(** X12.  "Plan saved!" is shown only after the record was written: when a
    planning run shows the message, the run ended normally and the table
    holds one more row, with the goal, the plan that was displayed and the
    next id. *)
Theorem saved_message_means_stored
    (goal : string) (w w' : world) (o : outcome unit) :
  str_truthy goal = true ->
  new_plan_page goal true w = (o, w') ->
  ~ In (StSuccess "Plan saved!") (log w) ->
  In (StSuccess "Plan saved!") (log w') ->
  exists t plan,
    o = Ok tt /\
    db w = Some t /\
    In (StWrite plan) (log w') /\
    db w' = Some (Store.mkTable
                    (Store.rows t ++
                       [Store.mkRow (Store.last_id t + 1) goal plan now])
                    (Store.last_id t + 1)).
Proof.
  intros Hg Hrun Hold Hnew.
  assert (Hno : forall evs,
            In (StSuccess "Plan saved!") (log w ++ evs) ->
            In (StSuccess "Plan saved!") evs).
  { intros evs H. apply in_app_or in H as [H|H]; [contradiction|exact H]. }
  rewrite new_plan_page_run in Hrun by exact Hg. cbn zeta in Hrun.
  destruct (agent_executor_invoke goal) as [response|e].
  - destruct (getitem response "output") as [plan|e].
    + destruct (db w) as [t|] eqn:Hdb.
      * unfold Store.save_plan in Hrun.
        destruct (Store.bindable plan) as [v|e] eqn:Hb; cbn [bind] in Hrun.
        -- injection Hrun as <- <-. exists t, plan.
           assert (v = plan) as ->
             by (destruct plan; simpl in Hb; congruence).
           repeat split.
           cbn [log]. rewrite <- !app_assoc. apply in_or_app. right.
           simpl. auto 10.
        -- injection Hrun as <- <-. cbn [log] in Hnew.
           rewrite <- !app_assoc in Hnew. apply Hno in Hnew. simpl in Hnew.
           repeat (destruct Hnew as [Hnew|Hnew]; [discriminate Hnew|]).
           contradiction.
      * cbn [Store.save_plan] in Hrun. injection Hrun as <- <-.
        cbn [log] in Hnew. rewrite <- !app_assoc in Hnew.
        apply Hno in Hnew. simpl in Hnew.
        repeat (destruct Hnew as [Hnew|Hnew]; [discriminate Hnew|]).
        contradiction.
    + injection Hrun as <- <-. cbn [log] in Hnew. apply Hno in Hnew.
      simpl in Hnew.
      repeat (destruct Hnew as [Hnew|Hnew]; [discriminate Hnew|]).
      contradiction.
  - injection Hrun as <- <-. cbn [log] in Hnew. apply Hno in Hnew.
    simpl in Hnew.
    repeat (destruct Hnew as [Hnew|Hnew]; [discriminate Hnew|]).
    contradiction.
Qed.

··········

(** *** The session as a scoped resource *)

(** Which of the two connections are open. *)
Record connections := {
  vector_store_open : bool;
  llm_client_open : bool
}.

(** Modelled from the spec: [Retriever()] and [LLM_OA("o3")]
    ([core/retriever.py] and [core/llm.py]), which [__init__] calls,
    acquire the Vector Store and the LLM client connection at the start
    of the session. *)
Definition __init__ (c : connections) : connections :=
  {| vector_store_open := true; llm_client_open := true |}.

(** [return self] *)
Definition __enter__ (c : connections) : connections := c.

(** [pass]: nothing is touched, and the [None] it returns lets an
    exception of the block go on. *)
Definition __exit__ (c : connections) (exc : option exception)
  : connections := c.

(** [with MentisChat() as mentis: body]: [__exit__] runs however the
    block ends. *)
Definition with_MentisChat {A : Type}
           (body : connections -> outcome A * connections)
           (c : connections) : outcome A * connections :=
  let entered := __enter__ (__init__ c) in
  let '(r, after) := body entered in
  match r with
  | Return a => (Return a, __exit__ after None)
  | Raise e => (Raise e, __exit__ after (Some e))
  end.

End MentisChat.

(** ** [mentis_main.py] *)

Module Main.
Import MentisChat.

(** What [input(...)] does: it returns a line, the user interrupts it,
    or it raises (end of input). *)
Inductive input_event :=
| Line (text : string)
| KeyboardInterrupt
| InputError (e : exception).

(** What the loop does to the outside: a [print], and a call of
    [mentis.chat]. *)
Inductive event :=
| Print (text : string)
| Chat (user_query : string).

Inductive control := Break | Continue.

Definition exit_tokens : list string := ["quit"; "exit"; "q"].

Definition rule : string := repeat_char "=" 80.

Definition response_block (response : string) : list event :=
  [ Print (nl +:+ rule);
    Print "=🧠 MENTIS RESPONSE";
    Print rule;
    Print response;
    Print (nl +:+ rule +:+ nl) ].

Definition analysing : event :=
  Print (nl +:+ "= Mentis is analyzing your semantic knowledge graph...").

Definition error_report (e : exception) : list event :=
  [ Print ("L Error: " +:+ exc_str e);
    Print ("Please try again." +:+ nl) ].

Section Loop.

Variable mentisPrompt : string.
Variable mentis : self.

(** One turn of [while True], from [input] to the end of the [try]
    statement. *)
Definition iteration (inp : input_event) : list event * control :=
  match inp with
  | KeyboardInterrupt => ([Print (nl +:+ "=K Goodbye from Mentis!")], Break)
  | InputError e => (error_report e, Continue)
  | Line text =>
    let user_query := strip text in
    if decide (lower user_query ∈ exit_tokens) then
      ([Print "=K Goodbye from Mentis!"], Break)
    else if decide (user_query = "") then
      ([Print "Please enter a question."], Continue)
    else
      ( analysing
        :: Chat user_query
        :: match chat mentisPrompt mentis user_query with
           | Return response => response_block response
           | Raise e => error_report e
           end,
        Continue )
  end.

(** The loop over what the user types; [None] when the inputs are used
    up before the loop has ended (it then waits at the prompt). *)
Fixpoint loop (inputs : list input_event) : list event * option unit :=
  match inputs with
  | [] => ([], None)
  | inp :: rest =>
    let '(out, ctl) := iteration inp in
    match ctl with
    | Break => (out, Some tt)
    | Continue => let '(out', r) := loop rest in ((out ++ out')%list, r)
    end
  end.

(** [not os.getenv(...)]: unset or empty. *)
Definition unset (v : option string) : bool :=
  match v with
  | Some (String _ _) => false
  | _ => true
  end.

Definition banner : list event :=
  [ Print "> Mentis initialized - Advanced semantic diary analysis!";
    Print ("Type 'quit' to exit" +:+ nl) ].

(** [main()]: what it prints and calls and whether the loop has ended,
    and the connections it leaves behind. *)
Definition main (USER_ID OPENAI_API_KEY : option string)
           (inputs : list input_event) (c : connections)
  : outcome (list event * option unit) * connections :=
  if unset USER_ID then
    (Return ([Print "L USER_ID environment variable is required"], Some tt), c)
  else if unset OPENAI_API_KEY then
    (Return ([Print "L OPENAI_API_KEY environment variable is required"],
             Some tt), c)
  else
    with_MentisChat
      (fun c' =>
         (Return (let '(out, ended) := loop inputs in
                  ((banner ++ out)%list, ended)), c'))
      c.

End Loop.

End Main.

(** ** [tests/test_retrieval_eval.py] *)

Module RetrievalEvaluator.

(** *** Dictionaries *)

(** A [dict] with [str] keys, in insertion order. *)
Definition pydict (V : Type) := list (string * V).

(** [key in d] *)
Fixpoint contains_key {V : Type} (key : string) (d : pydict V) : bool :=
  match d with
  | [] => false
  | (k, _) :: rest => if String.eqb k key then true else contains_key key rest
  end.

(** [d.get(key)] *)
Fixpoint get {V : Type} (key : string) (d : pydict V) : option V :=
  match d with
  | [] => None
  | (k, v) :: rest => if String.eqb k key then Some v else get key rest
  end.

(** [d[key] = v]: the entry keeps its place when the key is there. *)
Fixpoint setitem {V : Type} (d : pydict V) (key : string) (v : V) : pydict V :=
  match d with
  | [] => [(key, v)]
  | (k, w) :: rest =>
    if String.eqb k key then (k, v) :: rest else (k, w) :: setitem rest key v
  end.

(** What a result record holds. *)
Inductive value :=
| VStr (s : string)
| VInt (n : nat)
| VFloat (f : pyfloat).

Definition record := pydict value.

··········

> _Aim of the exercise_
Look through the listing and return each line containing the word "rest".

> _Solution to this problem_
  | inp :: rest =>
    | Continue => let '(out', r) := loop rest in ((out ++ out')%list, r)
  | (k, _) :: rest => if String.eqb k key then true else contains_key key rest
  | (k, v) :: rest => if String.eqb k key then Some v else get key rest
  | (k, w) :: rest =>
    if String.eqb k key then (k, v) :: rest else (k, w) :: setitem rest key v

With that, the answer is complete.